# High battery voltage and controller longevity



## Tesseract (Sep 27, 2008)

Well, it's generally true that the closer you run anything to its limits the shorter its lifespan will be. More specifically, switching losses go up with voltage (and current and frequency) so the controller will run hotter at a higher voltage, all else being equal.

Thus, the maximum current is reduced by 100A if the battery pack voltage is above 310V in the Soliton1 and Soliton Jr controllers. If you don't intend to run your Soliton Jr above 500A then this won't affect you, otherwise you might want to reduce the number of series cells to 90 or less.


----------



## sheik480 (May 8, 2012)

Tesseract said:


> Well, it's generally true that the closer you run anything to its limits the shorter its lifespan will be. More specifically, switching losses go up with voltage (and current and frequency) so the controller will run hotter at a higher voltage, all else being equal.
> 
> Thus, the maximum current is reduced by 100A if the battery pack voltage is above 310V in the Soliton1 and Soliton Jr controllers. If you don't intend to run your Soliton Jr above 500A then this won't affect you, otherwise you might want to reduce the number of series cells to 90 or less.


This is exactly what I would not have expected. I imagine it wouldn't be a _problem_ with sufficient cooling, but it's good to know that not only amps make heat. I should have figured that stress goes up with power, however that power rises.


----------



## sheik480 (May 8, 2012)

If you feel so inclined, could you roughly estimate how much hotter it would run compared to a 60s system?


----------



## subcooledheatpump (Mar 5, 2012)

You might also be interested to know, the elevation of the controller also affects it's lifetime, especially with respect to high voltages. 
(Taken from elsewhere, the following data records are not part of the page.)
(* ===== verification/ProxyStartCorrect.v ===== *)
(** Starting to proxy a request: the destinations that arrive, what the first
    transmission to a target does, and how [doProxy] ends. *)
From S2P Require Import Prelude CppString TextUtil SipTags ClientController TimerQueue Cdr PendingRequests PendingCorrect SipDialog SipTransports Connections DialogWorld Messages ProxyDispatch Dispatch DialogSend DispatchCorrect LegSetupCorrect DialogSendCorrect ProxyChallenges ProxyChallengesCorrect ProxyCore ProxyCorrect ProxyStart.

Open Scope list_scope.

(** ** The first transmission to a target *)

Section first_transmission.
Context `{ProxyEnv}.

Definition is_fresh (c : ClientTransaction) : Prop := ct_state c = not_started /\ ct_transmitCount c = 0%Z /\ ct_timers c = ∅.
Definition has_transport (target : string) : bool :=
  findAppropriateTransport target None || (negb (strstr target "transport=") && findAppropriateTransport target (Some "tcp"%string)).
Definition next_rc (core : ProxyCore) : Z := default 0%Z (head (pc_sends core)).
Definition first_state (rq : request) : State_t := if bool_decide (rq_method rq = sip_method_invite) then calling else trying.

(** What such a transmission leaves alone. *)
Record kept (p : positive) (core core' : ProxyCore) : Prop := {
  kp_vec : pc_vecClientTransactions core' = pc_vecClientTransactions core;
  kp_objects q : q ≠ p -> pc_objects core' !! q = pc_objects core !! q;
  kp_searching : pc_searching core' = pc_searching core;
  kp_serial : pc_serial core' = pc_serial core;
  kp_server : pc_server core' = pc_server core;
  kp_full : pc_fullResponse core' = pc_fullResponse core;
  kp_rr : pc_bRecordRoute core' = pc_bRecordRoute core;
}.
(** What is sent, and the record of the call for an INVITE. *)
Definition sent_events (p : positive) (branch : string) (rq : request) (target : string) (recordRoute : bool) : list event :=
  SentRequest p branch (default target sip_outbound_proxy) (if rq_local rq then Some target else None)
    (match rq_max_forwards rq with Some n => n - 1 | None => 70 end)%Z
    (recordRoute && negb (bool_decide (rq_method rq = sip_method_register)))
    (recordRoute && bool_decide (rq_method rq = sip_method_register)) ::
  (if bool_decide (rq_method rq = sip_method_invite) then [PostedCdr attempt_record "application" role_undefined no_termination] else []).
Definition first_timers (rq : request) (core : ProxyCore) (cls : timer_class) : option Z :=
  mjoin (state_timers (bool_decide (rq_method rq = sip_method_invite)) (pc_nProvisionalTimeout core) (first_state rq) cls).
(** How it ends: no transport, a send that failed, or a request on its way. *)
Inductive first_result (p : positive) (rq : request) (c : ClientTransaction) (core : ProxyCore) : bool -> ClientTransaction -> ProxyCore -> Prop :=
  | FirstNoTransport c' core' :
    has_transport (ct_target c) = false -> ct_state c' = first_state rq -> pc_events core' = pc_events core ->
    pc_sends core' = pc_sends core -> (forall cls, view c' (pc_armed core') cls = first_timers rq core cls) ->
    first_result p rq c core false c' core'
  | FirstSendFailed c' core' :
    has_transport (ct_target c) = true -> (next_rc core < 0)%Z -> ct_state c' = terminated -> ct_sipStatus c' = 503%Z ->
    pc_events core' = pc_events core -> pc_sends core' = tail (pc_sends core) ->
    (forall cls, ct_timers c' !! cls = None) -> first_result p rq c core true c' core'
  | FirstSent c' core' :
    has_transport (ct_target c) = true -> (0 <= next_rc core)%Z -> ct_state c' = first_state rq ->
    pc_sends core' = tail (pc_sends core) -> (forall cls, view c' (pc_armed core') cls = first_timers rq core cls) ->
    pc_events core' = pc_events core ++ sent_events p (ct_branch c') rq (ct_target c) (pc_bRecordRoute core) ->
    first_result p rq c core true c' core'.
numerous studies have concluded that electronics are exposed to more cosmic radiation at high altitudes, and that high voltage electronics are affected the most. So it may be an important factor if you are running in high elevations. 

When switching, the switching electronics inevitably switch some parasitic inductance. Switching off inductance creates a high voltage spike. Controllers have built in diodes (or the body diode of a MOSFET) which serve to shunt the reverse voltage spike. However, the higher the bus voltage is (or bus current), the more the diodes lose in terms of conduction losses, since they are not perfect conductors. So, more turn off voltage means more turn off current in the diode, thus more losses. So losses estimate..... P=I2R... though only in respect to the switching frequency and pulse width since the current is being switched.. higher frequencies means more losses.


----------



## sheik480 (May 8, 2012)

subcooledheatpump said:


> You might also be interested to know, the elevation of the controller also affects it's lifetime, especially with respect to high voltages.
> 
> numerous studies have concluded that electronics are exposed to more cosmic radiation at high altitudes, and that high voltage electronics are affected the most. So it may be an important factor if you are running in high elevations.
> 
> When switching, the switching electronics inevitably switch some parasitic inductance. Switching off inductance creates a high voltage spike. Controllers have built in diodes (or the body diode of a MOSFET) which serve to shunt the reverse voltage spike. However, the higher the bus voltage is (or bus current), the more the diodes lose in terms of conduction losses, since they are not perfect conductors. So, more turn off voltage means more turn off current in the diode, thus more losses. So losses estimate..... P=I2R... though only in respect to the switching frequency and pulse width since the current is being switched.. higher frequencies means more losses.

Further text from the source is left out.